彼は東京に住んでいるので、最初はどうやって生活していくのだろうか・・・などと心配もした。
最後の土壇場で彼に250万円貸していたのだ。
そのお金は、彼を信じて貸していたのだが、音信が途絶え、結局は竹馬の友ですら裏切られた気持ちとなり、寂しさを覚えたものだ。
やはり、金銭が絡むとどんな友情も壊れてしまうものなのか・・・、と正直言ってがっかりした。

と言って、彼をそれ以上責める気持ちもなく、いつしか彼の存在そのものも記憶から少しずつ薄れつつあった。

ところがである。突然、今日、その彼から私の携帯に電話が入った。
主な用件は「携帯番号が今日から変わるから・・・」というものだった。

ということは、今までの彼の携帯電話は昨日まで生きていたことになる。確かに、こちらから彼に電話することもなかったが、自己破産までした人間が、そのまま携帯電話などを持っているとは思っていなかった。それに、仮に携帯電話が通じたとしても、破産宣告してどん底に落ちた彼に、今さら何を話すことがあろうか・・・。

しかし、今日の彼からの電話は、「携帯の番号が変わるので、何かあったら、これからはこの番号に連絡してくれ」という内容だった。

短時間しか話は出来なかったが、受話器の向こうの彼の声は以前と変わらず元気そうだった。そして、何とか生活をしていること、借金の返済のために、また新たに取り組みつつある仕事があり、状況的に上向きつつある、とも言っていた。そして、彼の口から「借りている250万はうまくいけば来年くらいには返せるかもしれない」とも・・・!

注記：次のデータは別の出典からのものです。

(* ===== verification/Asgi.v ===== *)
(** * Asgi: the vocabulary shared by the components

    The ASGI connection scope, the events an application sends and receives,
    and what running an application produces. *)

From S2P Require Import Prelude.

(** Raw headers are the (name, value) byte pairs of the ASGI specification. *)
Abbreviation raw_headers := (list (bytes * bytes)).

(** Binary64 values; [Finite neg mant expo] is [(-1)^neg * mant * 2 ^ expo]
    with a mantissa below [2 ^ 53] that is at least [2 ^ 52] unless the exponent
    is the least one, [-1074]. *)
Inductive float64 : Type :=
  | Finite (neg : bool) (mant : N) (expo : Z)
  | Infinite (neg : bool)
  | NaN.

#[global] Instance float64_eq_dec : EqDecision float64.
Proof. solve_decision. Defined.

(** Values of path parameters. *)
Inductive pval : Type :=
  | PStr (s : str)
  | PInt (z : Z)
  | PFloat (f : float64)
  | PUuid (u : N).

#[global] Instance pval_eq_dec : EqDecision pval.
Proof. solve_decision. Defined.

Inductive scope_type : Type := Http | Websocket | Lifespan.

#[global] Instance scope_type_eq_dec : EqDecision scope_type.
Proof. solve_decision. Defined.

(** The scope dictionary: [path] is always present for the connection types
    that are routed, the other keys may be absent ([None]).  [sc_app] and
    [sc_router] record whether the keys ["app"] and ["router"] are present. *)
Record Scope : Type := mkScope {
  sc_type : scope_type;
  sc_path : str;
  sc_root_path : option str;
  sc_app_root_path : option str;
  sc_method : option str;
  sc_scheme : option str;
  sc_server : option (str * Z);
  sc_client : option (str * Z);
  sc_query_string : option bytes;
  sc_headers : option raw_headers;
  sc_path_params : option (list (str * pval));
  sc_endpoint : option Z;
  sc_app : bool;
  sc_router : bool
}.

Definition get_or {A} (o : option A) (d : A) : A := match o with Some a => a | None => d end.

(** The entries a routing step adds to the scope ([scope.update(child)]). *)
Record ChildScope : Type := mkChild {
  ch_endpoint : option Z;
  ch_path_params : option (list (str * pval));
  ch_app_root_path : option str;
  ch_root_path : option str
}.

Definition empty_child : ChildScope := mkChild None None None None.

Definition override {A} (new old : option A) : option A :=
  match new with Some a => Some a | None => old end.

Definition scope_update (sc : Scope) (c : ChildScope) : Scope :=
  mkScope (sc_type sc) (sc_path sc) (override (ch_root_path c) (sc_root_path sc))
    (override (ch_app_root_path c) (sc_app_root_path sc)) (sc_method sc) (sc_scheme sc)
    (sc_server sc) (sc_client sc) (sc_query_string sc) (sc_headers sc)
    (override (ch_path_params c) (sc_path_params sc))
    (override (ch_endpoint c) (sc_endpoint sc)) (sc_app sc) (sc_router sc).

Definition scope_with_path (sc : Scope) (p : str) : Scope :=
  mkScope (sc_type sc) p (sc_root_path sc) (sc_app_root_path sc) (sc_method sc) (sc_scheme sc)
    (sc_server sc) (sc_client sc) (sc_query_string sc) (sc_headers sc) (sc_path_params sc)
    (sc_endpoint sc) (sc_app sc) (sc_router sc).

Definition scope_with_router (sc : Scope) : Scope :=
  mkScope (sc_type sc) (sc_path sc) (sc_root_path sc) (sc_app_root_path sc) (sc_method sc)
    (sc_scheme sc) (sc_server sc) (sc_client sc) (sc_query_string sc) (sc_headers sc)
    (sc_path_params sc) (sc_endpoint sc) (sc_app sc) true.

(** Events sent by an application; an absent ["more_body"] is [false], the
    default of the ASGI specification. *)
Inductive message : Type :=
  | ResponseStart (status : Z) (headers : raw_headers)
  | ResponseBody (body : bytes) (more_body : bool)
  | WsAccept (subprotocol : option str) (headers : option raw_headers)
  | WsSendText (text : str)
  | WsSendBytes (data : bytes)
  | WsClose (code : Z) (reason : option str)
  | StartupComplete
  | StartupFailed (msg : str)
  | ShutdownComplete
  | ShutdownFailed (msg : str).

#[global] Instance message_eq_dec : EqDecision message.
Proof. solve_decision. Defined.

(** Events received; an absent key is [None]. *)
Inductive event : Type :=
  | HttpRequest (body : option bytes) (more_body : option bool)
  | HttpDisconnect
  | WsConnect
  | WsReceive (text : option str) (data : option bytes)
  | WsDisconnect (code : option Z) (reason : option str)
  | LifespanStartup
  | LifespanShutdown.

#[global] Instance event_eq_dec : EqDecision event.
Proof. solve_decision. Defined.

(** What a call of an ASGI application did: the events it sent, in order,
    and how it ended. *)
Record run : Type := mkRun { sent : list message; ended : result unit }.

#[global] Instance run_eq_dec : EqDecision run.
Proof. solve_decision. Defined.

Definition run_ok (ms : list message) : run := mkRun ms (Ok tt).
Definition run_raise (ms : list message) (e : exn) : run := mkRun ms (Raise e).

(** [a; b]: [b] runs only if [a] did not raise. *)
Definition run_seq (a b : run) : run :=
  match ended a with
  | Ok _ => mkRun (sent a ++ sent b) (ended b)
  | Raise _ => a
  end.

Definition asgi_app : Type := Scope -> run.

(** ** The shape of a complete HTTP response *)
Fixpoint body_complete (ms : list message) : bool :=
  match ms with
  | [ResponseBody _ false] => true
  | ResponseBody _ true :: ms' => body_complete ms'
  | _ => false
  end.

(** One start event, body events that announce more, and a last one that does
    not: what the ASGI specification asks of an HTTP response. *)
Definition response_complete (ms : list message) : bool :=
  match ms with
  | ResponseStart _ _ :: ms' => body_complete ms'
  | _ => false
  end.

Fixpoint body_bytes (ms : list message) : bytes :=
  match ms with
  | [] => []
  | ResponseBody b _ :: ms' => b ++ body_bytes ms'
  | _ :: ms' => body_bytes ms'
  end.

Lemma body_bytes_app ms ms' : body_bytes (ms ++ ms') = body_bytes ms ++ body_bytes ms'.
Proof. induction ms as [|[] ms IH]; simpl; try done. by rewrite IH, app_assoc. Qed.

Lemma body_complete_chunks bs ms :
  body_complete ms = true ->
  body_complete (((fun b => ResponseBody b true) <$> bs) ++ ms) = true.
Proof. intros H. induction bs as [|b bs IH]; [done|]. exact IH. Qed.

Lemma body_bytes_chunks bs : body_bytes ((fun b => ResponseBody b true) <$> bs) = concat bs.
Proof. induction bs as [|b bs IH]; csimpl; [done|]. by rewrite IH. Qed.

Lemma run_seq_ok ms r : run_seq (run_ok ms) r = mkRun (ms ++ sent r) (ended r).
Proof. done. Qed.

う〜ん、相変わらず「夢」を追う仕事から離れられないみたいだ・・・。

金はともかく、彼が少なくとも今尚、前向きに精一杯頑張ろうとしている姿勢が見てとれた。
ずっと独身を通して来た彼だが、結婚などは考える余裕もないそうだ。

彼に対して「信頼を裏切った男」という烙印を押してしまった自分を後悔した。

彼は一生、これからも又、夢を追い続けるに違いない。彼の夢が実現することを祈る。

電話を切る間際に、「体だけは大切にしろよな」と言うのが精一杯だった。